**Task to complete**
Of the entries below, restate word for word only the section that runs from the line with "- f_equal. now apply IH." to the line with "(skipn (fst (binarySearch", counting both ends.

**Material for the task**
(** * Wasallha customer dashboard: pricing, cart and order hand-over

    A shallow embedding of the logic of [src/CustomerDashboard.tsx]:
    the two price calculators ([getEstimatedPrice], [getDeliveryPrice]),
    the restaurant cart ([addToCart], [removeFromCart]) and the handlers
    that write to the [orders] collection ([handleAcceptOffer],
    [handleRateOrder]).

    Conventions.
    - A JavaScript [number] that carries a price, a distance or a
      multiplier is a rational ([Q]); arithmetic is exact and compared
      with [==].  Counters and clock readings are integers ([Z]).
    - A JavaScript string is its sequence of UTF-16 code units, so that
      [===] is equality of sequences and [trim] is the ECMAScript one.
    - React state read by a closure is an explicit argument; a [setX]
      call is a field of the returned state.
    - The Firestore collection is a finite map from document id to
      document; [updateDoc] is one atomic step on that map. *)

From Stdlib Require Import QArith Qround ZArith Lia.
From stdpp Require Import gmap list strings.

(* ===================================================================== *)
(** ** JavaScript primitives used by the component *)
(* ===================================================================== *)

Module JS.

(** A string value: UTF-16 code units. *)
Abbreviation JSString := (list N).

(** An ASCII literal as a JavaScript string. *)
Definition lit (s : string) : JSString :=
  Ascii.N_of_ascii <$> String.list_ascii_of_string s.

(** [WhiteSpace] and [LineTerminator] code points of ECMAScript, the ones
    [String.prototype.trim] strips. *)
Definition isWhiteSpace (c : N) : bool :=
  ((c =? 0x0009) || (c =? 0x000A) || (c =? 0x000B) || (c =? 0x000C)
   || (c =? 0x000D) || (c =? 0x0020) || (c =? 0x00A0) || (c =? 0x1680)
   || ((0x2000 <=? c) && (c <=? 0x200A))
   || (c =? 0x2028) || (c =? 0x2029) || (c =? 0x202F) || (c =? 0x205F)
   || (c =? 0x3000) || (c =? 0xFEFF))%N.

Fixpoint trimStart (s : JSString) : JSString :=
  match s with
  | [] => []
  | c :: s' => if isWhiteSpace c then trimStart s' else s
  end.

Definition trimEnd (s : JSString) : JSString :=
  reverse (trimStart (reverse s)).

(** [s.trim()] *)
Definition trim (s : JSString) : JSString := trimEnd (trimStart s).

(** [s || null] on an optional string: [undefined] and the empty string
    are falsy. *)
Definition orNull (s : option JSString) : option JSString :=
  match s with
  | Some (c :: r) => Some (c :: r)
  | _ => None
  end.

(** [Math.round]: the nearest integer, a tie going to the larger one. *)
Definition Math_round (x : Q) : Q := inject_Z (Qfloor (x + (1 # 2))).

(** [Math.max] of two numbers. *)
Definition Math_max (a b : Q) : Q := if Qle_bool a b then b else a.

(** [x || d] on an optional number: [undefined] and [0] are falsy. *)
Definition orDefault (x : option Q) (d : Q) : Q :=
  match x with
  | Some q => if Qeq_bool q 0 then d else q
  | None => d
  end.

(** A number with no fractional part (a whole amount of currency). *)
Definition isInteger (q : Q) : Prop := inject_Z (Qfloor q) == q.

End JS.

Import JS.

(* ===================================================================== *)
(** ** Types of [../types] and the pricing table of [../config/constants] *)
(* ===================================================================== *)

(** Modelled from the spec: [OrderCategory] is declared in [../types],
    which is not among the sources; the spec (section 3) lists
    [TAXI | FOOD | PHARMACY], the three literals the component uses. *)
Inductive OrderCategory := TAXI | FOOD | PHARMACY.

(** Modelled from the spec: [VehicleType] of [../types]; the spec lists
    [MOTORCYCLE | TOKTOK | CAR], the three ids of the vehicle buttons. *)
Inductive VehicleType := MOTORCYCLE | TOKTOK | CAR.

(** Modelled from the spec: the [OrderStatus] enum of [../types].  The
    component names [WAITING_FOR_OFFERS], [ACCEPTED], [DELIVERED],
    [DELIVERED_RATED] and [CANCELLED]; [ACTIVE_DELIVERY] is the spec's
    name for whatever the courier side puts between acceptance and
    delivery. *)
Inductive OrderStatus :=
| WAITING_FOR_OFFERS | ACCEPTED | ACTIVE_DELIVERY
| DELIVERED | DELIVERED_RATED | CANCELLED.
(** Two arrangements of the same elements that are both in order and keep
    the elements that compare equal in the same places are the same. *)
Lemma stable_order_unique : forall l1 l2,
  incl l1 l -> ordered order l1 -> ordered order l2 -> Permutation l1 l2 ->
  (forall x, In x l ->
     filter (fun y => order x y =? 0) l1 = filter (fun y => order x y =? 0) l2) ->
  l1 = l2.
Proof.
  induction l1 as [|x t1 IH]; intros l2 Hin O1 O2 P F.
  - apply Permutation_nil in P. now subst.
  - destruct l2 as [|y t2];
      [apply Permutation_sym, Permutation_nil in P; discriminate|].
    assert (incl (y :: t2) l) as Hin2.
    { intros z Hz. apply Hin.
      eapply Permutation_in; [apply Permutation_sym; exact P | exact Hz]. }
    assert (In x l) as Hx by (apply Hin; now left).
    assert (In y l) as Hy by (apply Hin2; now left).
    assert (order x y <= 0) as Hxy.
    { assert (In y (x :: t1)) as [<- | Hy1]
        by (eapply Permutation_in;
            [apply Permutation_sym; exact P | now left]).
      - rewrite order_refl by assumption. lia.
      - pose proof (ordered_head _ _ Hin O1) as Hall.
        rewrite Forall_forall in Hall. now apply Hall. }
    assert (order y x <= 0) as Hyx.
    { assert (In x (y :: t2)) as [<- | Hx2]
        by (eapply Permutation_in; [exact P | now left]).
      - rewrite order_refl by assumption. lia.
      - pose proof (ordered_head _ _ Hin2 O2) as Hall.
        rewrite Forall_forall in Hall. now apply Hall. }
    assert (order x y = 0) as E.
    { apply order_flip in Hyx; try assumption. lia. }
    pose proof (F x Hx) as Fx. cbn [filter] in Fx.
    rewrite (order_refl x Hx), E in Fx. cbn in Fx.
    injection Fx as <- _.
    f_equal. apply IH.
    + intros z Hz. apply Hin. now right.
    + now apply ordered_tail in O1.
    + now apply ordered_tail in O2.
    + now apply Permutation_cons_inv in P.
    + intros z Hz. pose proof (F z Hz) as Fz. cbn [filter] in Fz.
      destruct (order z x =? 0); [now injection Fz | exact Fz].
Qed.

End Order.

(** ** Binary insertion keeps the contract *)

Section BinaryInsertion.

Variable A : Type.
Variable comparefn : nat -> A -> A -> num.

Lemma In_firstn_list : forall (s : list A) n x, In x (firstn n s) -> In x s.
Proof.
  intros s n x H. rewrite <- (firstn_skipn n s). apply in_or_app. now left.
Qed.

Lemma In_skipn_list : forall (s : list A) n x, In x (skipn n s) -> In x s.
Proof.
  intros s n x H. rewrite <- (firstn_skipn n s). apply in_or_app. now right.
Qed.

Lemma filter_none : forall (f : A -> bool) (s : list A),
  (forall y, In y s -> f y = false) -> filter f s = [].
Proof.
  intros f. induction s as [|y s IH]; intros H; [reflexivity|].
  cbn [filter]. rewrite (H y) by now left.
  apply IH. intros z Hz. apply H. now right.
Qed.

Lemma binaryInsert_permutes : forall pivot sorted k,
  Permutation (pivot :: sorted) (fst (binaryInsert comparefn pivot sorted k)).
Proof.
  intros pivot sorted k. unfold binaryInsert.
  destruct (binarySearch (length sorted) comparefn pivot sorted 0
                         (length sorted) k) as [place k'].
  cbn [fst]. rewrite <- (firstn_skipn place sorted) at 1.
  apply Permutation_middle.
Qed.

Lemma binaryInsertionSort_permutes : forall rest sorted k,
  Permutation (sorted ++ rest) (binaryInsertionSort comparefn sorted rest k).
Proof.
  induction rest as [|x rest IH]; intros sorted k; cbn [binaryInsertionSort].
  - rewrite app_nil_r. apply Permutation_refl.
  - pose proof (binaryInsert_permutes x sorted k) as P.
    destruct (binaryInsert comparefn x sorted k) as [sorted' k'].
    cbn [fst] in P.
    eapply Permutation_trans; [|apply IH].
    eapply Permutation_trans; [apply Permutation_sym, Permutation_middle|].
    exact (Permutation_app_tail rest P).
Qed.

Variable order : A -> A -> Z.
Variable l : list A.
Hypothesis comparefn_order :
  forall k a b, In a l -> In b l -> sortCompare (comparefn k a b) = order a b.
Hypothesis order_consistent : consistentOn order l.

Lemma half_lt : forall n, (0 < n -> n / 2 < n)%nat.
Proof. intros n H. apply Nat.div_lt; lia. Qed.

Lemma nth_error_split_at : forall (s : list A) i e,
  nth_error s i = Some e -> s = firstn i s ++ e :: skipn (S i) s.
Proof.
  induction s as [|x s IH]; intros [|i] e H; cbn in *; try discriminate.
  - now injection H as ->.
  - f_equal. now apply IH.
Qed.

Lemma binarySearch_place : forall fuel pivot sorted left right k,
  In pivot l -> incl sorted l -> ordered order sorted ->
  (left <= right <= length sorted)%nat -> (right - left <= fuel)%nat ->
  Forall (fun e => 0 <= order pivot e) (firstn left sorted) ->
  Forall (fun e => order pivot e < 0) (skipn right sorted) ->
  Forall (fun e => 0 <= order pivot e)
         (firstn (fst (binarySearch fuel comparefn pivot sorted left right k))
                 sorted) /\
  Forall (fun e => order pivot e < 0)
         (skipn (fst (binarySearch fuel comparefn pivot sorted left right k))
                sorted).
Proof.
  induction fuel as [|fuel IH];
    intros pivot sorted left right k Hp Hin Hord Hlr Hfuel Hleft Hright.
  - cbn. assert (left = right) as -> by lia. split; assumption.
  - cbn [binarySearch]. destruct (left <? right)%nat eqn:L.
    2:{ apply Nat.ltb_ge in L. assert (left = right) as -> by lia.
        split; assumption. }
    apply Nat.ltb_lt in L.
    set (mid := (left + (right - left) / 2)%nat).
    assert (left <= mid < right)%nat as Hmid.
    { unfold mid. pose proof (half_lt (right - left) ltac:(lia)). lia. }
    destruct (nth_error sorted mid) as [e|] eqn:He.
    2:{ apply nth_error_None in He. lia. }
    pose proof (nth_error_split_at sorted mid e He) as Hsplit.
    assert (In e l) as Hel by (apply Hin; eapply nth_error_In; exact He).
    assert (incl (firstn mid sorted ++ e :: skipn (S mid) sorted) l) as Hin'
      by (rewrite <- Hsplit; exact Hin).
    assert (ordered order (firstn mid sorted ++ e :: skipn (S mid) sorted))
      as Hord' by (rewrite <- Hsplit; exact Hord).
    destruct (ordered_split A order l order_consistent _ _ _ Hin' Hord')
      as [Hbefore Hafter].
    rewrite (comparefn_order k pivot e Hp Hel).
    destruct (order pivot e <? 0) eqn:E.
    + apply Z.ltb_lt in E. apply IH; try assumption; try lia.
      assert (skipn mid sorted = e :: skipn (S mid) sorted) as ->.
      { rewrite Hsplit at 1. rewrite skipn_app.
        rewrite skipn_all2 by (rewrite length_firstn; lia).
        rewrite length_firstn.
        replace (mid - Nat.min mid (length sorted))%nat with O by lia.
        reflexivity. }
      constructor; [exact E|].
      rewrite Forall_forall in *. intros y Hy.
      apply (order_lt_le A order l order_consistent pivot e y);
        try assumption.
      * apply Hin. eapply In_skipn_list. exact Hy.
      * now apply Hafter.
    + apply Z.ltb_ge in E. apply IH; try assumption; try lia.
      assert (firstn (S mid) sorted = firstn mid sorted ++ [e]) as ->.
      { rewrite Hsplit at 1. rewrite firstn_app.
        rewrite length_firstn.
        replace (S mid - Nat.min mid (length sorted))%nat with 1%nat by lia.
        rewrite firstn_firstn.
        replace (Nat.min (S mid) mid) with mid by lia. reflexivity. }
      apply Forall_app. split; [|repeat constructor; exact E].
      rewrite Forall_forall in *. intros x Hx.
      assert (In x l) as Hxl
        by (apply Hin; eapply In_firstn_list; exact Hx).
      apply (order_flip A order l order_consistent); try assumption.
      apply (order_trans A order l order_consistent x e pivot);
        try assumption.
      * now apply Hbefore.
      * apply (order_flip A order l order_consistent); assumption.
Qed.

**Response**
  - f_equal. now apply IH.
Qed.

Lemma binarySearch_place : forall fuel pivot sorted left right k,
  In pivot l -> incl sorted l -> ordered order sorted ->
  (left <= right <= length sorted)%nat -> (right - left <= fuel)%nat ->
  Forall (fun e => 0 <= order pivot e) (firstn left sorted) ->
  Forall (fun e => order pivot e < 0) (skipn right sorted) ->
  Forall (fun e => 0 <= order pivot e)
         (firstn (fst (binarySearch fuel comparefn pivot sorted left right k))
                 sorted) /\
  Forall (fun e => order pivot e < 0)
         (skipn (fst (binarySearch fuel comparefn pivot sorted left right k))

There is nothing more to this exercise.